START Records supplied
(* ===== verification/SocketsInv.v ===== *)
(** * The invariant of sockets

    [wf] says what the memory of sockets.c looks like between two callbacks:
    the rings hold the live local sockets, a local socket asks to be told when
    it may write exactly while packets wait for it, peers point to each other,
    a remote socket is listed for the disconnection of its transport.  The
    theorems say that the methods keep it, never touch freed memory, and end. *)

From S2P Require Import Prelude Cstr Rwx Packet Fdevent World Transport Sockets.

(** Evaluate the projections of an updated world. *)
Ltac wcbn := cbn [w_socks w_trans w_transport_list w_locals w_closing w_next_id w_ev w_io w_brk
  with_socks with_trans with_lists with_next_id with_ev with_io with_brk put_sock free_sock put_trans] in *.

(** A socket that is not among those being worked on. *)
Ltac outside :=
  repeat match goal with H : _ ∉ _ :: _ |- _ => apply not_elem_of_cons in H; destruct H as [? ?] end;
  try (apply not_elem_of_cons; split); try done; try congruence.

Section Invariant.
Context {E : Type} {I : FdEvents E fd_func} {L : FdEventsLaws E fd_func I}.
Implicit Types (w : world E) (a b t : addr) (s : asocket) (p : apacket).

Abbreviation fde_wants w a := (ev_interest (F := fd_func) (w_ev w) a).

(** ** Shapes *)

(** A socket that waits for its connection answers the request first. *)
Definition local_fns s : Prop :=
  (sk_ready s = local_ready /\ sk_close s = local_close) \/
  (sk_ready s = local_ready_notify /\ sk_close s = local_close_notify /\ sk_pkts s = [] /\ sk_peer s = None).

(** A packet that waits to be written: what is left of it is initialised. *)
Definition pkt_ok p : Prop :=
  0 <= p_len p /\ (p_ptr p + Z.to_nat (p_len p) <= length (p_data p))%nat.

Record local_ok w a s : Prop := LocalOk {
  lo_fns : local_fns s;
  lo_pkts : Forall pkt_ok (sk_pkts s);
  lo_int : exists i, fde_wants w a = Some i /\ (has i FDE_WRITE = true <-> sk_pkts s <> [])
             /\ (sk_closing s = true -> has i FDE_READ = false);
  lo_closing : sk_closing s = true ->
    sk_peer s = None /\ sk_pkts s <> [] /\ sk_close s = local_close /\ sk_ready s = local_ready;
  lo_list : sk_closing s = true <-> a ∈ w_closing w
}.

Record remote_ok w s : Prop := RemoteOk {
  ro_fns : sk_ready s = remote_ready /\ sk_close s = remote_close;
  ro_trans : exists t, sk_transport s = Some t /\ is_Some (w_trans w !! t);
  ro_closing : sk_closing s = false
}.

(** The request that a smart socket collects. *)
Definition smart_pkts (l : list apacket) : Prop :=
  match l with
  | [] => True
  | [p] => 0 <= p_len p <= Z.of_nat (length (p_data p)) /\ Z.of_nat (length (p_data p)) <= MAX_PAYLOAD
  | _ => False
  end.

Record smart_ok w s : Prop := SmartOk {
  so_fns : sk_ready s = smart_ready /\ sk_close s = smart_close;
  so_pkts : smart_pkts (sk_pkts s);
  so_trans : forall t, sk_transport s = Some t -> is_Some (w_trans w !! t);
  so_closing : sk_closing s = false
}.

Definition sock_ok w a s : Prop :=
  match sk_enqueue s with
  | local_enqueue => local_ok w a s
  | remote_enqueue => remote_ok w s
  | smart_enqueue => smart_ok w s
  end.

(** What closing needs: the packets of a local socket may all have been
    written, and its event be out of step with them. *)
Definition closable w a s : Prop :=
  match sk_enqueue s with
  | local_enqueue =>
      local_fns s /\ Forall pkt_ok (sk_pkts s)
      /\ (sk_pkts s <> [] -> exists i, fde_wants w a = Some i /\ has i FDE_WRITE = true)
      /\ (sk_closing s = true -> sk_peer s = None /\ sk_close s = local_close /\ sk_ready s = local_ready)
      /\ (sk_closing s = true <-> a ∈ w_closing w)
  | remote_enqueue => remote_ok w s
  | smart_enqueue => sk_ready s = smart_ready /\ sk_close s = smart_close
  end.

(** A remote socket of the transport [t]. *)
Definition remote_of w t a : Prop :=
  exists s, w_socks w !! a = Some s /\ sk_enqueue s = remote_enqueue /\ sk_transport s = Some t.

(** ** The invariant without the peers

    [X] are sockets that are being worked on: only their memory and their events
    are accounted for. *)
Record base (X : list addr) w : Prop := Base {
  b_ev : ev_ok (w_ev w);
  b_nodup : NoDup (w_locals w ++ w_closing w);
  b_fresh : forall a, is_Some (w_socks w !! a) \/ is_Some (w_trans w !! a) \/ is_Some (fde_wants w a) ->
    (a < w_brk w)%nat;
  b_listed : forall a, a ∈ w_locals w ++ w_closing w <->
    exists s, w_socks w !! a = Some s /\ sk_enqueue s = local_enqueue;
  b_events : forall a, is_Some (fde_wants w a) ->
    (a ∈ w_locals w ++ w_closing w) \/ is_Some (w_trans w !! a);
  b_int : forall a, a ∈ w_locals w ++ w_closing w -> is_Some (fde_wants w a);
  b_apart : forall a, is_Some (w_socks w !! a) -> w_trans w !! a = None;
  b_trans : forall t y, w_trans w !! t = Some y ->
    NoDup (t_disconnects y) /\ forall a, a ∈ t_disconnects y <-> remote_of w t a;
  b_target : forall a s, w_socks w !! a = Some s -> sk_enqueue s = remote_enqueue ->
    exists t, sk_transport s = Some t /\ is_Some (w_trans w !! t);
  b_sock : forall a s, w_socks w !! a = Some s -> a ∉ X -> sock_ok w a s
}.

(** ** The peers *)

(** A socket without a peer is not a remote one, and queues nothing unless it
    is closing; of two peers, exactly one is local, and it queues nothing while
    the other is a smart one. *)
Definition peer_ok w a s : Prop :=
  match sk_peer s with
  | None => sk_enqueue s = local_enqueue /\ (sk_closing s = false -> sk_pkts s = [])
  | Some b => b <> a /\ exists sb, w_socks w !! b = Some sb /\ sk_peer sb = Some a
      /\ (sk_enqueue s = local_enqueue <-> sk_enqueue sb <> local_enqueue)
      /\ (sk_enqueue sb = smart_enqueue -> sk_pkts s = [])
  end.

Definition peers (X : list addr) w : Prop :=
  forall a s, w_socks w !! a = Some s -> a ∉ X -> peer_ok w a s.

Definition wf_world w : Prop := base [] w /\ peers [] w.

(** ** What the calls leave alone *)

(** A transport may be given packets, and lose callbacks. *)
Definition same_trans (x x' : atransport) : Prop :=
  exists l d, x' = with_disconnects d (with_out (t_out x ++ l) x) /\ d `sublist_of` t_disconnects x.

(** Sockets outside [A] are not touched. *)
Record framed (A : list addr) w w' : Prop := Framed {
  fr_socks : forall b, b ∉ A -> w_socks w' !! b = w_socks w !! b;
  fr_int : forall b, b ∉ A -> fde_wants w' b = fde_wants w b;
  fr_closing : forall b, b ∉ A -> b ∈ w_closing w' <-> b ∈ w_closing w;
  fr_locals : forall b, b ∈ w_locals w' -> b ∈ w_locals w;
  fr_trans : forall t x, w_trans w !! t = Some x -> exists x', w_trans w' !! t = Some x' /\ same_trans x x';
  fr_none : forall t, w_trans w !! t = None -> w_trans w' !! t = None;
  fr_list : w_transport_list w' = w_transport_list w;
  fr_brk : w_brk w' = w_brk w;
  fr_next : w_next_id w' = w_next_id w;
  fr_free : forall fd, ev_free_fd (F := fd_func) (w_ev w) fd -> ev_free_fd (F := fd_func) (w_ev w') fd
}.

(** A socket that was closed: freed, or waiting for its packets to be written. *)
Definition closed w a : Prop :=
  a ∉ w_locals w /\
  forall s, w_socks w !! a = Some s -> sk_enqueue s = local_enqueue /\ sk_closing s = true.

(** * Theorems *)

Lemma same_trans_refl x : same_trans x x.
Proof.
  exists [], (t_disconnects x). unfold with_out, with_disconnects. rewrite app_nil_r. split; [by destruct x|done].
Qed.

Lemma same_trans_trans x y z : same_trans x y -> same_trans y z -> same_trans x z.
Proof.
  intros (l & d & -> & H) (l' & d' & -> & H'). exists (l ++ l'), d'. unfold with_out, with_disconnects. cbn in *.
  rewrite app_assoc. split; [done|by etrans].
Qed.

Lemma framed_refl A w : framed A w w.
Proof. split; try done. intros t x Hx. exists x. split; [done|apply same_trans_refl]. Qed.

Lemma framed_trans A B w1 w2 w3 : framed A w1 w2 -> framed B w2 w3 -> framed (A ++ B) w1 w3.
Proof.
  intros F G. split.
  - intros b [Ha Hb]%not_elem_of_app. rewrite (fr_socks _ _ _ G) by done. by apply F.
  - intros b [Ha Hb]%not_elem_of_app. rewrite (fr_int _ _ _ G) by done. by apply F.
  - intros b [Ha Hb]%not_elem_of_app. rewrite (fr_closing _ _ _ G) by done. by apply F.
  - intros b Hb. by apply F, G.
  - intros t x Hx. destruct (fr_trans _ _ _ F t x Hx) as (y & Hy & Sy).
    destruct (fr_trans _ _ _ G t y Hy) as (z & Hz & Sz). exists z. split; [done|].
    by eapply same_trans_trans.
  - intros t Ht. by apply G, F.
  - rewrite (fr_list _ _ _ G). apply F.
  - rewrite (fr_brk _ _ _ G). apply F.
  - rewrite (fr_next _ _ _ G). apply F.
  - intros fd Hfd. by apply G, F.
Qed.

Lemma framed_mono A B w w' : A ⊆ B -> framed A w w' -> framed B w w'.
Proof.
  intros HAB F. split; try apply F; intros b Hb; apply F; intros Hx; apply Hb, HAB, Hx.
Qed.

Lemma get_sock_ok w a s : w_socks w !! a = Some s -> get_sock w a = Ok s.
Proof. intros H. unfold get_sock. by rewrite H. Qed.

Lemma update_sock_ok w a s f : w_socks w !! a = Some s -> update_sock w a f = Ok (put_sock a (f s) w).
Proof. intros H. unfold update_sock. by rewrite (get_sock_ok _ _ _ H). Qed.

Lemma put_sock_lookup w a s b :
  w_socks (put_sock a s w) !! b = if decide (a = b) then Some s else w_socks w !! b.
Proof. wcbn. case_decide; subst; [apply lookup_insert_eq|by apply lookup_insert_ne]. Qed.

(** The shape of a socket only depends on its event, its list and its transport. *)
Lemma sock_ok_frame w w' a s :
  fde_wants w' a = fde_wants w a -> (a ∈ w_closing w' <-> a ∈ w_closing w) ->
  (forall t, is_Some (w_trans w !! t) -> is_Some (w_trans w' !! t)) ->
  sock_ok w a s -> sock_ok w' a s.
Proof.
  intros Hi Hc Ht. unfold sock_ok. destruct (sk_enqueue s).
  - intros [? ? Hin ? ?]. split; try done; [by rewrite Hi|by rewrite Hc].
  - intros [? (t & Hs & Hx) ?]. split; eauto.
  - intros [? ? Hs ?]. split; eauto.
Qed.

(** *** Steps of the invariant *)

(** A socket is rewritten in place. *)
Lemma base_put X w a s s' : base (a :: X) w -> w_socks w !! a = Some s ->
  sk_enqueue s' = sk_enqueue s -> (sk_enqueue s = remote_enqueue -> sk_transport s' = sk_transport s) ->
  base (a :: X) (put_sock a s' w).
Proof.
  intros B Ha Hk Ht.
  assert (forall t b, remote_of (put_sock a s' w) t b <-> remote_of w t b) as Hro.
  { intros t b. unfold remote_of. rewrite put_sock_lookup. case_decide; subst; [|done]. split.
    - intros (s0 & [= <-] & He & Hst). exists s. rewrite Hk in He. rewrite Ht in Hst by done. done.
    - intros (s0 & Hs0 & He & Hst). assert (s0 = s) as -> by congruence. exists s'.
      split; [done|]. split; [congruence|]. by rewrite Ht. }
  split; wcbn; try apply B.
  - intros b [[? Hb]|Hb]; [|by apply B; right].
    apply B. left. destruct (decide (a = b)) as [<-|]; [by eexists|].
    rewrite lookup_insert_ne in Hb by done. by eexists.
  - intros b. rewrite (b_listed _ _ B). destruct (decide (a = b)) as [<-|].
    + rewrite lookup_insert_eq. split; intros (s0 & Hs0 & He); eexists; split; try done; congruence.
    + by rewrite lookup_insert_ne.
  - intros b [s0 Hb]. apply (b_apart _ _ B). destruct (decide (a = b)) as [<-|]; [by eexists|].
    rewrite lookup_insert_ne in Hb by done. by eexists.
  - intros t y Hy. destruct (b_trans _ _ B t y Hy) as [Hnd Hin]. split; [done|]. intros b.
    rewrite Hin. symmetry. apply Hro.
  - intros b s0. destruct (decide (a = b)) as [<-|].
    + rewrite lookup_insert_eq. intros [= <-] He. rewrite Hk in He. rewrite Ht by done.
      by apply (b_target _ _ B _ _ Ha).
    + rewrite lookup_insert_ne by done. apply B.
  - intros b s0 Hb Hne. assert (a <> b) by outside. rewrite lookup_insert_ne in Hb by done.
    eapply sock_ok_frame; [..|apply (b_sock _ _ B _ _ Hb)]; try done; by outside.
Qed.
END Records supplied
◆ Work order ◆
Starting at the line above that contains "- rewrite (fr_next _ _ _ G). apply F.", write out each line exactly until the line that contains "Proof. intros H. unfold update_sock." has been written, and stop there.

◆ Result ◆
  - rewrite (fr_next _ _ _ G). apply F.
  - intros fd Hfd. by apply G, F.
Qed.

Lemma framed_mono A B w w' : A ⊆ B -> framed A w w' -> framed B w w'.
Proof.
  intros HAB F. split; try apply F; intros b Hb; apply F; intros Hx; apply Hb, HAB, Hx.
Qed.

Lemma get_sock_ok w a s : w_socks w !! a = Some s -> get_sock w a = Ok s.
Proof. intros H. unfold get_sock. by rewrite H. Qed.

Lemma update_sock_ok w a s f : w_socks w !! a = Some s -> update_sock w a f = Ok (put_sock a (f s) w).
Proof. intros H. unfold update_sock. by rewrite (get_sock_ok _ _ _ H). Qed.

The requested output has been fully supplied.